» **Brief**
Below are the records; output them exactly from the first line through the line with "the first slots of one [RawMemory<T>].", stopping there.

» **Data for the task**
(** * A shallow embedding of [advanced-vector/vector.h]

    The header defines two class templates: [RawMemory<T>], an owner of a
    region of raw storage for [capacity_] objects of type [T], and
    [Vector<T>], a growable array that keeps its [size_] live elements in
    the first slots of one [RawMemory<T>].

    The embedding makes explicit what the C++ leaves to the language:
    - the free store, as a finite map from block identities to arrays of
      slots, each slot raw or holding a live object;
    - object lifetime: placement [new] fills a slot, a destructor call
      empties it, and an object whose storage is released or overwritten
      while it is alive is recorded as leaked;
    - the [Vector] objects themselves, as a finite map from addresses,
      so that [this != &rhs] is a comparison of addresses;
    - exceptions, as one of three outcomes of every computation, next to
      a normal return and to going wrong (undefined behaviour, a failed
      [assert], a member function that does not compile for [T]);
    - the element type [T], as a type class with the special member
      functions and the three type traits the header queries.

    Conventions of the model:
    - sizes ([size_t]) are natural numbers, but for the one product the
      header computes, [n * sizeof(T)] in [Allocate], which wraps as
      the machine's [size_t] does;
    - the free store is a parameter of the machine: the size of [T],
      the modulus of [size_t] and the bytes [operator new] can hand
      out before it throws [std::bad_alloc].  Statements that name no
      store are about the idealised one, whose sizes do not wrap and
      which never runs out;
    - destructors do not throw;
    - the [assert]s of the header are kept (a build without [NDEBUG]);
    - the algorithms of the standard library follow the C++ standard;
      where it leaves the order of the clean-up destructions open, the
      object constructed last is destroyed last;
    - the object an argument of [PushBack], [Insert], [Emplace] or
      [EmplaceBack] refers to is the caller's, outside the free store,
      and is carried by value; [PushBack_const_at] takes the address of
      an argument in the free store, an element of a vector perhaps. *)

From stdpp Require Import gmap list.
From Stdlib Require Import ZArith Lia.

Open Scope Z_scope.
Open Scope nat_scope.

(** ** Pointers *)

(** A region returned by [operator new] is identified by a [block]. *)
Abbreviation block := positive.

(** A [T*]: the block it points into ([None] for a pointer derived from
    [nullptr]) and an element offset inside it. *)
Record ptr := Ptr { base : option block; off : Z }.

Definition nullptr : ptr := Ptr None 0.

#[global] Instance ptr_eq_dec : EqDecision ptr.
Proof. solve_decision. Defined.

(** [p + n] *)
Definition ptr_add (p : ptr) (n : Z) : ptr := Ptr (base p) (off p + n).

(** [p - q]; defined only for two pointers into the same array (or two
    null pointers). *)
Definition ptr_diff (p q : ptr) : option Z :=
  if decide (base p = base q) then Some (off p - off q)%Z else None.
(** X23: [ntp_time] is assigned before the clock is set.  When the
    query returns [t] but [localtime] then raises, [update_time]
    reports "No time" (with "Timeout" for an [OSError], "Bad data"
    otherwise) after "Got time" and leaves the clock unset, yet
    [ntp_time] already holds t + offset * 3600. *)
Theorem update_time_keeps_time_on_late_failure
        (settings : Settings) (lcd : LCD1602) (localtime : Z -> error + datetime)
        (d : Device) (client' : Client) (w' : World) (t : Z) (e : error) :
  responsive (board d) ->
  query_time (Ntp.init (host settings) (port settings) 5, net d) = ((client', w'), inr t) ->
  localtime (t + offset settings * 3600) = inl e ->
  let '(d', outcome) := update_time settings lcd localtime d in
  outcome = inr tt
  /\ ntp_time d' = t + offset settings * 3600
  /\ clock_sets (log (board d')) = clock_sets (log (board d))
  /\ shown (log (board d'))
     = shown (log (board d)) ++ code_points "Getting time..." ++ code_points "Got time"
       ++ code_points "No time"
       ++ code_points (if is_OSError e then "Timeout" else "Bad data").
Proof.
  intros Hack Hq Hlt.
  rewrite (update_time_late_failure_run settings lcd localtime d client' w' Hack
             t e Hq Hlt).
  cbn [ntp_time net board emit log].
  repeat apply conj; try reflexivity.
  - rewrite !clock_sets_app, !clock_sets_banner, clock_sets_data_writes.
    cbn [clock_sets app]. now rewrite app_nil_r.
  - rewrite !shown_app, !shown_banner, shown_data_writes. cbn [shown app].
    rewrite app_nil_r. destruct (is_OSError e); reflexivity.
Qed.

Lemma update_time_keeps_time_on_late_failure_witness :
  let settings := mkSettings Ntp.default_host 123 0 in
  let w := Wire.world None [(Wire.sample_reply, Wire.server)] in
  let d := mkDevice 0 w (mkBoard [] [] []) in
  let '(d', outcome) :=
    update_time settings (mkLCD1602 62) (fun _ => inl (ValueError "")) d in
  outcome = inr tt
  /\ ntp_time d' = 1700000000 + 0 * 3600
  /\ clock_sets (log (board d')) = []
  /\ shown (log (board d'))
     = [] ++ code_points "Getting time..." ++ code_points "Got time"
       ++ code_points "No time" ++ code_points "Bad data".
Proof.
  refine (update_time_keeps_time_on_late_failure
           (mkSettings Ntp.default_host 123 0) (mkLCD1602 62)
           (fun _ => inl (ValueError ""))
           (mkDevice 0 (Wire.world None [(Wire.sample_reply, Wire.server)])
                     (mkBoard [] [] []))
           (fst (fst (query_time (Ntp.default_client,
                                  Wire.world None [(Wire.sample_reply, Wire.server)]))))
           (snd (fst (query_time (Ntp.default_client,
                                  Wire.world None [(Wire.sample_reply, Wire.server)]))))
           1700000000 (ValueError "") eq_refl _ eq_refl).
  vm_compute. reflexivity.
Defined.
(** * What a sequence of steps of node [i] leaves alone *)

Record frame (i : Z) (s s' : astate) : Prop := mkFrame {
  fr_inv : ainv s';
  fr_gext : gext s s';
  fr_node : forall j, j <> i ->
    a_term s' j = a_term s j /\ a_vote s' j = a_vote s j /\ a_log s' j = a_log s j;
  fr_lead : forall T c, g_leader s' T = Some c -> c <> i ->
    g_leader s T = Some c /\ g_tlog s' T = g_tlog s T;
}.

Lemma frame_refl i s : ainv s -> frame i s s.
Proof. intros. split; auto using gext_refl. Qed.

Lemma frame_trans i s1 s2 s3 : frame i s1 s2 -> frame i s2 s3 -> frame i s1 s3.
Proof.
  intros [_ X1 N1 L1] [I2 X2 N2 L2]. split; [done|by eapply gext_trans|..].
  - intros j Hj. destruct (N1 j Hj) as (E1 & E2 & E3), (N2 j Hj) as (F1 & F2 & F3).
    rewrite F1, F2, F3. done.
  - intros T c HT Hc. destruct (L2 T c HT Hc) as [HT2 ->]. by apply L1.
Qed.

Lemma step_ok_frame i s s' : ainv s -> step_ok s s' i -> frame i s s'.
Proof.
  intros Hinv Hok. split; [by eapply ainv_step|apply Hok|apply Hok|apply Hok].
Qed.

Definition hsteps (i : Z) : astate -> astate -> Prop := rtc (hstep i).
Definition lsteps (i : Z) : astate -> astate -> Prop := rtc (lstep i).

Lemma hsteps_frame i s s' :
  ainv s -> hsteps i s s' -> frame i s s' /\ a_log s' i = a_log s i /\
  g_leader s' = g_leader s /\ g_tlog s' = g_tlog s.
Proof.
  intros Hinv Hs. induction Hs as [s|s1 s2 s3 H12 _ IH]; [by auto using frame_refl|].
  pose proof (step_ok_frame _ _ _ Hinv (hstep_ok _ _ _ Hinv H12)) as H.
  destruct (IH (fr_inv _ _ _ H)) as (H3 & -> & -> & ->). split; [by eapply frame_trans|].
  by destruct H12.
Qed.

Lemma lsteps_frame i s s' :
  ainv s -> lsteps i s s' -> frame i s s' /\ a_term s' i = a_term s i /\ a_vote s' i = a_vote s i.
Proof.
  intros Hinv Hs. induction Hs as [s|s1 s2 s3 H12 _ IH]; [by auto using frame_refl|].
  pose proof (step_ok_frame _ _ _ Hinv (lstep_ok _ _ _ Hinv H12)) as H.
  destruct (IH (fr_inv _ _ _ H)) as (H3 & -> & ->). split; [by eapply frame_trans|].
  by destruct H12.
Qed.

Lemma hsteps_astep i s s' : hsteps i s s' -> rtc astep s s'.
Proof. induction 1; [done|]. eapply rtc_l; [|done]. exists i. by left. Qed.

Lemma lsteps_astep i s s' : lsteps i s s' -> rtc astep s s'.
Proof. induction 1; [done|]. eapply rtc_l; [|done]. exists i. by right. Qed.

Lemma asteps_inv s s' : ainv s -> rtc astep s s' -> ainv s' /\ gext s s'.
Proof.
  intros Hinv Hs. induction Hs as [s|s1 s2 s3 H12 _ IH].
  { split; [done|apply gext_refl]. }
  destruct (astep_ok _ _ Hinv H12) as [i Hok].
  destruct (IH (ainv_step _ _ _ Hinv Hok)) as [H3 Hx]. split; [done|].
  eapply gext_trans; [apply Hok|done].
Qed.

(** [k] is committed in term [T]: the [k]-th entry of the leader's log is of the term
    itself and a quorum acknowledged it. *)
Definition committed (s : astate) (T : Z) (k : nat) : Prop :=
  is_Some (g_leader s T) /\
  (exists e, g_tlog s T !! Nat.pred k = Some e /\ term e = T) /\ (0 < k)%nat /\
  exists Q, quorum Q /\ forall q, q ∈ Q -> exists m, mkAck q T m ∈ g_acks s /\ (k <= m)%nat.

Lemma committed_mono s s' T k : gext s s' -> committed s T k -> committed s' T k.
Proof.
  intros Hx (HT & (e & He & Hte) & Hk & Q & HQ & Hq). split_and!.
  - by eapply gext_is_leader.
  - exists e. split; [|done]. eapply prefix_lookup_Some; [done|]. by apply (gx_tlog _ _ Hx).
  - done.
  - exists Q. split; [done|]. intros q Hin. destruct (Hq q Hin) as (m & Hm & Hle).
    exists m. split; [by apply (gx_acks _ _ Hx)|done].
Qed.

Section completeness.
Context (s : astate) (Hinv : ainv s).

Lemma committed_length T k : committed s T k -> (k <= length (g_tlog s T))%nat.
Proof using.
  intros (_ & (e & He & _) & Hk & _). apply lookup_lt_Some in He. lia.
Qed.

(** The voter's log of the step below ends in a term not before [T]. *)
Lemma committed_in_log_term T k L e :
  committed s T k -> logok s L -> take k (g_tlog s T) `prefix_of` L -> last L = Some e ->
  T <= term e.
Proof using Hinv.
  intros (_ & (x & Hx & Htx) & Hk & _) HL Hp He.
  destruct (logok_last _ _ _ HL He) as [Hld Hpre].
  assert (take k (g_tlog s T) !! Nat.pred k = Some x) as Hx' by (rewrite lookup_take_lt; [done|lia]).
  assert (g_tlog s (term e) !! Nat.pred k = Some x) as Hx''.
  { eapply prefix_lookup_Some; [|done]. by eapply prefix_lookup_Some. }
  pose proof (tlog_terms _ Hinv _ Hld) as Hterms. rewrite Forall_lookup in Hterms.
  specialize (Hterms _ _ Hx''). lia.
Qed.

(** From a later leader's log to the candidate's log that extends it. *)
Lemma later_term_contains T k L e :
  committed s T k -> logok s L -> last L = Some e -> T < term e ->
  take k (g_tlog s T) `prefix_of` g_base s (term e) -> take k (g_tlog s T) `prefix_of` L.
Proof using Hinv.
  intros Hc HL He Hlt Hb. destruct (logok_last _ _ _ HL He) as [Hld Hpre].
  pose proof (committed_length _ _ Hc) as Hlen. destruct Hc as (HT & _ & Hk & _).
  assert (take k (g_tlog s T) `prefix_of` g_tlog s (term e)) as Hp
    by (etrans; [done|]; by apply base_prefix).
  destruct (decide (k <= length L)%nat) as [Hle|Hgt].
  { eapply prefix_comparable; [done|done|]. rewrite length_take. lia. }
  exfalso. rewrite last_lookup in He. pose proof (lookup_lt_Some _ _ _ He) as HltL.
  pose proof (prefix_lookup_Some _ _ _ _ He Hpre) as He'.
  assert (Nat.pred (length L) < length (take k (g_tlog s T)))%nat as Hlt'
    by (rewrite length_take; lia).
  rewrite <- (prefix_lookup_lt _ _ _ Hlt' Hp), lookup_take_lt in He' by lia.
  pose proof (tlog_terms _ Hinv _ HT) as Hterms. rewrite Forall_lookup in Hterms.
  specialize (Hterms _ _ He'). lia.
Qed.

» **Solution below**
(** * A shallow embedding of [advanced-vector/vector.h]

    The header defines two class templates: [RawMemory<T>], an owner of a
    region of raw storage for [capacity_] objects of type [T], and
    [Vector<T>], a growable array that keeps its [size_] live elements in
    the first slots of one [RawMemory<T>].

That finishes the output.